Lemma fields_of_token (tok rest : string) :
  tok <> "" -> all_string token_byte tok = true ->
  (rest = "" \/ exists c r, rest = String c r /\ asciiSpace c = true) ->
  exists more, fields_of (space_marks (tok ++ rest)) = tok :: more.
Proof.
  intros Hne Htok Hrest.
  induction tok as [|c tok IH]; [congruence|]. clear Hne.
  cbn in Htok. apply andb_prop in Htok as [Hc Htok].
  rewrite append_cons, (space_marks_token_byte _ _ Hc).
  destruct tok as [|c' tok].
  - change ("" ++ rest) with rest.
    destruct Hrest as [-> | (d & r & -> & Hd)].
    + now exists [].
    + cbn. rewrite Hd. cbn. eauto.
  - destruct IH as [more IH]; [discriminate | assumption |].
    cbn in Htok. apply andb_prop in Htok as [Hc' _].
    rewrite append_cons in IH |- *.
    rewrite (space_marks_token_byte _ _ Hc') in IH |- *.
    cbn [fields_of] in IH |- *.
    cbn [fields_of]. rewrite IH. eauto.
Qed.

(** The first field of a command: after the leading blanks, the bytes up
    to the next blank (for a first word made of ASCII bytes). *)
Lemma Fields_first_token (ws tok rest : string) :
  all_string asciiSpace ws = true ->
  tok <> "" -> all_string token_byte tok = true ->
  (rest = "" \/ exists c r, rest = String c r /\ asciiSpace c = true) ->
  exists more, Fields (ws ++ tok ++ rest) = tok :: more.
Proof.
  intros Hws Hne Htok Hrest. unfold Fields.
  rewrite space_marks_blanks by assumption.
  now apply fields_of_token.
Qed.

(** A command of ASCII blanks only has no field. *)
Lemma Fields_blank (ws : string) :
  all_string asciiSpace ws = true -> Fields ws = [].
Proof.
  intros H. unfold Fields.
  rewrite <- (append_nil_r ws). now rewrite space_marks_blanks.
Qed.

Lemma no_LF_cons (c : ascii) (s : string) :
  no_LF (String c s) = true -> Ascii.eqb c LF = false /\ no_LF s = true.
Proof.
  intros H. apply andb_prop in H as [Hc Hs].
  apply negb_true_iff in Hc. auto.
Qed.

Lemma ReadString_line (line rest : string) :
  no_LF line = true -> ReadString (line ++ nl ++ rest) = (line ++ nl, None).
Proof.
  induction line as [|c line IH]; intros H.
  - change (ReadString (String LF rest) = (nl, None)).
    cbn [ReadString]. now rewrite Ascii.eqb_refl.
  - apply no_LF_cons in H as [Hc Hline].
    rewrite !append_cons. cbn [ReadString]. rewrite Hc.
    now rewrite (IH Hline).
Qed.

Lemma ReadString_EOF (s : string) :
  no_LF s = true -> ReadString s = (s, Some EOF).
Proof.
  induction s as [|c s IH]; intros H; [reflexivity|].
  apply no_LF_cons in H as [Hc Hs].
  cbn [ReadString]. rewrite Hc. now rewrite (IH Hs).
Qed.

Section Executor.
Variable GOOS : string.
Variable LookPath : string -> bool.
Variable hintStyle_Render : string -> string.
Variable sh_c : string -> Child.
Variable unicode_lower : string -> string.

Local Abbreviation run_command :=
  (RunCommand GOOS LookPath hintStyle_Render sh_c).
Local Abbreviation confirm_and_run :=
  (ConfirmAndRun GOOS LookPath hintStyle_Render sh_c unicode_lower).
Local Abbreviation hint := (hint_text GOOS LookPath hintStyle_Render).

Lemma hint_for_cases (err : option error) (buf command : string) :
  hint_for GOOS LookPath hintStyle_Render err buf command = ""
  \/ (exists e, err = Some e /\ As_ExitError e = Some 127%Z)
     /\ parseNotFoundCommand buf command <> ""
     /\ hint_for GOOS LookPath hintStyle_Render err buf command
        = hint (parseNotFoundCommand buf command).
Proof.
  unfold hint_for.
  destruct err as [e|]; [|now left].
  destruct (As_ExitError e) as [code|] eqn:Ecode; [|now left].
  destruct (code =? 127)%Z eqn:E127; [|now left].
  apply Z.eqb_eq in E127. subst code.
  destruct (String.eqb (parseNotFoundCommand buf command) "") eqn:Ename.
  - now left.
  - right. apply String.eqb_neq in Ename. cbn. eauto.
Qed.

(** C7: [RunCommand] returns the error of [cmd.Run] as it is, whatever
    the command does.  The hint goes to the error stream, after the
    child's own output, and nowhere else: standard output carries the
    blank line and the child's output only.  Without an exit status 127
    nothing is added to the error stream at all. *)
Theorem RunCommand_returns_error_unchanged (command : string) :
  let child := sh_c command in
  let o := run_command command in
  ret o = child_err child
  /\ stdout o = nl ++ child_stdout child
  /\ ran o = [command]
  /\ (stderr o = child_stderr child
      \/ stderr o
         = child_stderr child
           ++ hint (parseNotFoundCommand (child_stderr child) command))
  /\ ((forall e, child_err child = Some e -> As_ExitError e <> Some 127%Z) ->
      stderr o = child_stderr child).
Proof.
  intros child o. subst o. unfold RunCommand. cbn.
  fold child. repeat split.
  - destruct (hint_for_cases (child_err child) (child_stderr child) command)
      as [-> | (_ & _ & ->)].
    + left. apply append_nil_r.
    + now right.
  - intros Hno.
    destruct (hint_for_cases (child_err child) (child_stderr child) command)
      as [-> | ((e & He & H127) & _)].
    + apply append_nil_r.
    + now destruct (Hno e He).
Qed.

(** C10: exit status 127, an error text that matches neither pattern and
    a command without any field: [parseNotFoundCommand] gives the empty
    name, [RunCommand] writes no hint and still returns the error. *)
Theorem RunCommand_no_hint_without_name (command : string) (e : error) :
  let child := sh_c command in
  child_err child = Some e ->
  As_ExitError e = Some 127%Z ->
  FindStringSubmatch notFoundRe (child_stderr child) = [] ->
  FindStringSubmatch notFoundZshRe (child_stderr child) = [] ->
  Fields command = [] ->
  parseNotFoundCommand (child_stderr child) command = ""
  /\ stderr (run_command command) = child_stderr child
  /\ ret (run_command command) = Some e.
Proof.
  intros child Herr H127 Hsh Hzsh Hfields.
  assert (Hname : parseNotFoundCommand (child_stderr child) command = "").
  { unfold parseNotFoundCommand. rewrite Hsh, Hzsh, Hfields. reflexivity. }
  unfold RunCommand. cbn. fold child.
  unfold hint_for. rewrite Herr, H127, Hname. cbn.
  rewrite append_nil_r. auto.
Qed.

(** C6: once a line has been read, the command runs exactly when the
    line, lowercased and trimmed, is [y] or [yes]; any other line runs
    nothing, returns nil and writes nothing but the prompt. *)
Theorem ConfirmAndRun_runs_iff_yes (command stdin line : string) :
  ReadString stdin = (line, None) ->
  let answer := TrimSpace (ToLower unicode_lower line) in
  let o := confirm_and_run command stdin in
  (ran o = [command] <-> answer = "y" \/ answer = "yes")
  /\ (answer = "y" \/ answer = "yes" ->
      ret o = ret (run_command command))
  /\ (~ (answer = "y" \/ answer = "yes") ->
      ran o = [] /\ ret o = None
      /\ stdout o = "  Run this command? [y/N] " /\ stderr o = "").
Proof.
  intros Hread answer o. subst o.
  unfold ConfirmAndRun. rewrite Hread. fold answer.
  destruct (String.eqb_spec answer "y") as [Hy|Hy];
    destruct (String.eqb_spec answer "yes") as [Hyes|Hyes]; cbn;
    intuition (try discriminate; try congruence; auto).
Qed.

(** When standard input ends before a line feed, nothing runs and the
    read error comes back wrapped. *)
Lemma ConfirmAndRun_read_error (command stdin line : string) (e : error) :
  ReadString stdin = (line, Some e) ->
  ran (confirm_and_run command stdin) = []
  /\ ret (confirm_and_run command stdin) = Some (Errorf "reading input: " e).
Proof.
  intros Hread. unfold ConfirmAndRun. rewrite Hread. cbn. auto.
Qed.

End Executor.

(** C7 on the example host: a missing command, a success, a failure. *)
Lemma RunCommand_returns_error_unchanged_witness :
  ret (Demo.RunCommand "rg foo") = Some (ExitError 127)
  /\ ret (Demo.RunCommand "true") = None
  /\ ret (Demo.RunCommand "false") = Some (ExitError 1)
  /\ stderr (Demo.RunCommand "false") = "".
Proof.
  refine (conj _ (conj _ (conj _ _))).
  - apply (proj1 (RunCommand_returns_error_unchanged
                    Demo.GOOS Demo.LookPath Demo.Render Demo.sh_c "rg foo")).
  - apply (proj1 (RunCommand_returns_error_unchanged
                    Demo.GOOS Demo.LookPath Demo.Render Demo.sh_c "true")).
  - apply (proj1 (RunCommand_returns_error_unchanged
                    Demo.GOOS Demo.LookPath Demo.Render Demo.sh_c "false")).
  - destruct (RunCommand_returns_error_unchanged
                Demo.GOOS Demo.LookPath Demo.Render Demo.sh_c "false")
      as (_ & _ & _ & _ & H).
    apply H. intros e [= <-]. discriminate.
Defined.

(** C10 on the example host, for a command of three blanks. *)
Lemma RunCommand_no_hint_without_name_witness :
  parseNotFoundCommand (child_stderr (Demo.sh_c "   ")) "   " = ""
  /\ stderr (Demo.RunCommand "   ") = child_stderr (Demo.sh_c "   ")
  /\ ret (Demo.RunCommand "   ") = Some (ExitError 127).
Proof.
  apply (RunCommand_no_hint_without_name
           Demo.GOOS Demo.LookPath Demo.Render Demo.sh_c "   " (ExitError 127));
    vm_compute; reflexivity.
Defined.

(** C6 on the example host: a padded [Yes], an empty line and [no]. *)
Lemma ConfirmAndRun_runs_iff_yes_witness :
  ran (Demo.ConfirmAndRun "true" (" Yes " ++ nl ++ "more")) = ["true"]
  /\ ran (Demo.ConfirmAndRun "true" nl) = []
  /\ ret (Demo.ConfirmAndRun "true" ("no" ++ nl)) = None.
Proof.
  refine (conj _ (conj _ _)).
  - apply (proj1 (ConfirmAndRun_runs_iff_yes
                    Demo.GOOS Demo.LookPath Demo.Render Demo.sh_c
                    Demo.unicode_lower "true" (" Yes " ++ nl ++ "more")
                    (" Yes " ++ nl) eq_refl)).
    right. vm_compute. reflexivity.
  - destruct (ConfirmAndRun_runs_iff_yes
                Demo.GOOS Demo.LookPath Demo.Render Demo.sh_c
                Demo.unicode_lower "true" nl nl eq_refl) as (_ & _ & H).
    apply H. vm_compute. intros [H'|H']; discriminate H'.
  - destruct (ConfirmAndRun_runs_iff_yes
                Demo.GOOS Demo.LookPath Demo.Render Demo.sh_c
                Demo.unicode_lower "true" ("no" ++ nl) ("no" ++ nl) eq_refl)
      as (_ & _ & H).
    apply H. vm_compute. intros [H'|H']; discriminate H'.
Defined.

(** ** Shell history writer *)

Lemma zsh_bash_disjoint (shell : string) :
  HasSuffix shell "zsh" = true -> HasSuffix shell "bash" = true -> False.
Proof.
  unfold HasSuffix. generalize (rev_string shell) as r.
  intros r Hz Hb.
  apply HasPrefix_iff in Hz as [x ->]. apply HasPrefix_iff in Hb as [y Hb].
  cbv in Hb. discriminate Hb.
Qed.

(** C5: an override in [HISTFILE] is the history file whatever the shell;
    without one, a shell path ending in [zsh] or [bash] gives the file of
    that shell in the home directory; any other shell gives no file, and
    then adding to the history changes nothing. *)
Theorem shellHistoryFile_resolution (HISTFILE HOME shell : string) :
  (HISTFILE <> "" -> shellHistoryFile HISTFILE HOME shell = HISTFILE)
  /\ (HISTFILE = "" -> (exists dir, shell = dir ++ "zsh") ->
      shellHistoryFile HISTFILE HOME shell = HOME ++ "/.zsh_history")
  /\ (HISTFILE = "" -> (exists dir, shell = dir ++ "bash") ->
      shellHistoryFile HISTFILE HOME shell = HOME ++ "/.bash_history")
  /\ (HISTFILE = "" ->
      ~ (exists dir, shell = dir ++ "zsh") ->
      ~ (exists dir, shell = dir ++ "bash") ->
      shellHistoryFile HISTFILE HOME shell = ""
      /\ forall now openable command (fs : gmap string string),
           addToShellHistory shell HISTFILE HOME now openable command fs = fs).
Proof.
  unfold addToShellHistory, shellHistoryFile.
  refine (conj _ (conj _ (conj _ _))).
  - intros H. apply String.eqb_neq in H. now rewrite H.
  - intros -> H. apply HasSuffix_iff in H. now rewrite H.
  - intros -> H. apply HasSuffix_iff in H.
    destruct (HasSuffix shell "zsh") eqn:Hz.
    + destruct (zsh_bash_disjoint shell Hz H).
    + now rewrite H.
  - intros -> Hz Hb. rewrite <- HasSuffix_iff in Hz, Hb.
    apply not_true_is_false in Hz, Hb. rewrite Hz, Hb. cbn. auto.
Qed.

**YOUR OBJECTIVE:** Going through the material above, work out how many lines contain the string "Theorem" and give only that figure.

**ANSWER TO THIS PROBLEM:** 4